Background information
- Born: 16 August 1952 Prague, Czechoslovakia
- Died: 29 April 2026 (aged 73)
- Genres: Rock; folk rock; pop;
- Occupations: Musician; songwriter; composer;
- Instruments: Vocals; guitar;
- Years active: 1970s–2026
- Website: oskarpetr.cz

= Oskar Petr =

Czech musician (1952–2026)

Oskar Petr (16 May 1952 – 29 April 2026) was a Czech composer, lyricist and singer, a member of the folk Association Šafrán, a founding member of the folk-rock band Marsyas, and a member of pianist Martin Kratochvíl's Jazz Q Group. From 1979 to 1993 he lived in emigration, briefly in West Germany, then in the United States in California, where he graduated from several schools, received citizenship and was engaged in painting, photojournalism and interior architecture.

== Career ==
The other aspect of his work was his role as a lyricist where he composed lyrics to songs such as "Hříšná těla, křídla motýlí" for the debut album of Aneta Langerová entitled Spousta andělů, "Chci zas v tobě spát" for the album of David Koller entitled David Koller or the song "Medvídek" for the band Lucie in their album entitled Větší než malé množstvo lásky, for which he won the Academy of Popular Music Award (Anděl) in the category of song of the year in 1999. The artist also worked with such performers as Lenka Dusilová, Anna K, Karel Gott, Kamil Střihavka, Leona Machálková, Dan Bárta, Bára Basiková as well as with the bands Pusa, Pražský výběr, Burma Jones and BSP.

Apart from working on musical pieces, he also composed music to films (including a song "Nevinná") to the film Účastníci zájezdu (2006) by Michal Viewegh.

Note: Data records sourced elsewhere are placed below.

(* ===== verification/_CoqProject ===== *)
-Q . S2P
Prelude.v
SeekIo.v
IndexIoUtil.v
F32.v
F64.v
F32Arith.v
TopK.v
Adjacency.v
OffsetLru.v
WindowCache.v
ReadOptions.v
ValidationCache.v
DiskannUtil.v
RowIds.v
DiskannHeader.v
Distance.v
KmeansSearch.v
Range.v
RangeQueries.v
Collect.v
SectionWriter.v
IvfFlatFile.v
IvfFlatRoundtrip.v
IvfFlatStream.v
IvfFlatScan.v
IvfFlatSearch.v
IvfFlatNearest.v
IvfFlatBatch.v
IvfFlatRange.v
AdjacencyLayout.v
PageValidation.v
Pq.v
DiskannFile.v
DiskannReader.v
ReaderPages.v
SparseTable.v
CompactAdjacency.v
VamanaGraph.v
VamanaRepair.v
RobustPrune.v
GreedySearch.v
VamanaBuild.v
KmeansTrain.v
KmeansTotal.v
KmeansBlocks.v
KmeansStream.v
PqTrain.v
TrainingPlan.v
PqBuildDistance.v
VamanaSequential.v
VamanaShards.v
VamanaShardedBuild.v
DiskannIndex.v
DiskannSave.v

Since 2016, he played with Ondřej Hejma and Kateřina Pelíšková in the trio Marush, inspired by band Marsyas. He released three solo albums, recently had been preparing another one, and was also supposed to participate in the comeback album of the group Lucie.

==Discography==
===The Marsyas band===
- 1978: Marsyas

===Solo albums===
- 1994: Krev, bláto, slzy (blood, mud, tears)
- 2003: Fabrica Atomica (Fabrica Atomica)
- 2013: Jsme starý jako děti (We are as old children)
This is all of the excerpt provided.